Gut microbiota influences many aspects of host health including immune, metabolic, and gut health. We examined the effect of a fermented whey concentrate (FWC) drink rich in L-(+)-Lactic acid, consumed daily, in 18 healthy men (n = 5) and women (n = 13) in free-living conditions. Objective: The aims of this 6-weeks pilot trial were to (i) identify changes in the gut microbiota composition and fecal short chain fatty acid (SCFA) profile, and (ii) to monitor changes in glucose homeostasis. Results: Total fecal SCFA (mM) concentration remained constant throughout the intervention. Proportionally, there was a significant change in the composition of different SCFAs compared to baseline. Acetate levels were significantly reduced (-6.5%; p < 0.01), coupled to a significant increase in the relative amounts of propionate (+2.2%; p < 0.01) and butyrate (+4.2%; p < 0.01), respectively. No changes in the relative abundance of any specific bacteria were detected. No significant changes were observed in glucose homeostasis in response to an oral glucose tolerance test. Conclusion: Daily consumption of a fermented whey product led to significant changes in fecal SCFA metabolite profile, indicating some potential prebiotic activity. These changes did not result in any detectable differences in microbiota composition. Post-hoc analysis indicated that baseline microbiota composition might be indicative of participants likely to see changes in SCFA levels. However, due to the lack of a control group these findings would need to be verified in a rigorously controlled trial. Future work is also required to identify the biological mechanisms underlying the observed changes in microbiota activity and to explore if these processes can be harnessed to favorably impact host health. Clinical Trial Registration: www.clinicaltrials.gov, identifier NCT03615339; retrospectively registered on 03/08/2018.

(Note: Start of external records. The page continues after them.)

Lemma rdot_abs_le a b : - (rnorm a * rnorm b) <= rdot a b <= rnorm a * rnorm b.
Proof.
  assert (Rabs (rdot a b) <= rnorm a * rnorm b) as Habs.
  { unfold rnorm. rewrite <- sqrt_mult by apply rdot_self_nonneg.
    rewrite <- sqrt_Rsqr_abs. apply sqrt_le_1_alt, cauchy_schwarz. }
  pose proof (Rle_abs (rdot a b)). pose proof (Rle_abs (- rdot a b)) as Hn.
  rewrite Rabs_Ropp in Hn. lra.
Qed.

Lemma nz_norm_mul_ge a b : rnorm a * rnorm b <= nz (rnorm a) * nz (rnorm b).
Proof.
  pose proof (rnorm_nonneg a). pose proof (rnorm_nonneg b).
  unfold nz. destruct (Req_dec_T (rnorm a) 0), (Req_dec_T (rnorm b) 0); nra.
Qed.

Lemma div_between lo hi q d : 0 < d → lo * d <= q <= hi * d → lo <= q / d <= hi.
Proof.
  intros Hd Hq.
  split; apply (Rmult_le_reg_r d); [done| |done|]; unfold Rdiv;
    rewrite Rmult_assoc, Rinv_l by lra; lra.
Qed.

(** The cosine of two vectors lies between -1 and 1. *)
Lemma cosine_bounds a b : -1 <= cosine a b <= 1.
Proof.
  pose proof (rdot_abs_le a b). pose proof (nz_norm_mul_ge a b).
  apply div_between; [|lra].
  apply Rmult_lt_0_compat; apply nz_norm_pos.
Qed.

(** The cosine of a vector that is not zero with itself is one. *)
Lemma cosine_self a : rdot a a ≠ 0 → cosine a a = 1.
Proof.
  intros Ha. pose proof (rnorm_sqr a) as Hs. unfold cosine, nz.
  destruct (Req_dec_T (rnorm a) 0) as [E|E]; [rewrite E in Hs; lra|].
  rewrite Hs. by apply Rdiv_diag.
Qed.

(** The cosine of two vectors without a negative coordinate is not
    negative. *)
Lemma cosine_nonneg a b : Forall (Rle 0) a → Forall (Rle 0) b → 0 <= cosine a b.
Proof.
  intros Ha Hb. apply Rmult_le_pos; [by apply rdot_nonneg|].
  apply Rlt_le, Rinv_0_lt_compat, Rmult_lt_0_compat; apply nz_norm_pos.
Qed.

Lemma rdot_scale a b c d :
  c ≠ 0 → d ≠ 0 →
  rdot ((λ x, x / c) <$> a) ((λ x, x / d) <$> b) = rdot a b / (c * d).
Proof.
  intros Hc Hd. revert b. induction a as [|x a IH]; intros [|y b]; simpl;
    try (unfold rdot; simpl; field; done).
  rewrite !rdot_cons, IH. by field.
Qed.

End reals.

(** ** The similarity table *)

Section exact.
Context {T : Type} `{Scalar T} `{Val T} `{!ScalarExact T}.
Implicit Types (a b : list T) (X Y : list (list T)).

(** A vector of numbers, and the reals it stands for. *)
Definition numbers a : Prop := Forall (λ x, isnan x = false) a.
Definition vals a : list R := val <$> a.

(** A number that is not negative; a number between 0 and 1. *)
Definition nonneg (x : T) : Prop := isnan x = false ∧ 0 <= val x.
Definition unit_interval (x : T) : Prop := isnan x = false ∧ 0 <= val x <= 1.

Lemma nonneg_numbers a : Forall nonneg a → numbers a ∧ Forall (Rle 0) (vals a).
Proof.
  intros Ha. split; [by eapply Forall_impl; [exact Ha|]; intros x []|].
  apply Forall_fmap. eapply Forall_impl; [exact Ha|]. by intros x [].
Qed.

Lemma rep_eq (x : T) r : rep x r → val x = r.
Proof. by intros [_ ?]. Qed.

Lemma foldl_dot_exact a b (acc : T) r :
  rep acc r → numbers a → numbers b →
  rep (foldl (λ acc p, (acc + p.1 * p.2)%sc) acc (zip a b))
      (r + rdot (vals a) (vals b)).
Proof.
  intros Hacc Ha. revert b acc r Hacc.
  induction Ha as [|x a Hx Ha IH]; intros b acc r Hacc Hb.
  { unfold rdot; simpl. by rewrite Rplus_0_r. }
  destruct Hb as [|y b Hy Hb]; [unfold rdot; simpl; by rewrite Rplus_0_r|].
  simpl. rewrite rdot_cons, <- Rplus_assoc. apply IH; [|done].
  by apply exact_add; [|apply exact_mul].
Qed.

Keywords: dietary supplementation; fermented whey concentrate; microbiota; postbiotic; short chain fatty acids.

Figure 1

Flow diagram of study participants. *1 participant excluded, as blood samples could not collected due to fainting. **6 participants data excluded as values below threshold of detection of kit. Adapted from (32).

Figure 2

Study Flow (6 weeks continuous intake), single arm intervention, with three separate study visits at the Human Nutrition Unit (referred to as t1, t3, and t6). FD, 3-days food diary; GI-Q, gastrointestinal questionnaire; OGTT, oral glucose tolerance test.

Figure 3

Oral Glucose tolerance test showing group plasma glucose profile in response to a 75 g bolus of glucose, at commencement of study (Baseline) and after 6-weeks of chronic fermented whey consumption (Fermented whey, n = 17).

Figure 4

Fasting insulin profiles pre- (t1) and post-intervention, t6 (n = 12). (A) Insulin concentration shown by individual volunteers, at baseline (t1) and after the intervention (t6). (B) Group average fasting insulin levels. There was a reduction of −0.9 mUI/L which failed to reach significance (p = 0.089).

Figure 5

Short chain fatty acid composition of fecal samples (n = 18). Values are proportions of total SCFA concentration. Boxplots whiskers represent min/max values. Acetate levels decreased significantly (by 6.48%, p < 0.01), while both propionate (p < 0.05) and butyrate (p < 0.001) levels increased. No lactate or succinate were detected. (* = P ≤ 0.05, ** = P ≤ 0.01, *** = P ≤ 0.001).

Figure 6

Microbiota alpha diversity metrics, analyzed by calculating the Shannon index comparing samples based on time point (t1—red, t3—green, t6—blue). Differences over time were not significant.

Figure 7

Taxonomic profile of individual volunteers at phylum level, grouped by time-point, t1, t3, and t6.

Figure 8

Principle component analysis plots based on Bray-Curtis Dissimilarity Index, comparing each sample from individual volunteers (n = 18).

Figure 9

Relative abundance of Coprococcus eutactus in volunteers with the highest (Responder, n = 5) and lowest (Non-responders, n = 5) changes in fecal butyrate concentration. Kruskal-Wallis test show non-significant changes in abundance across sample types in both responders (p = 0.38) and non-responders (p = 0.38).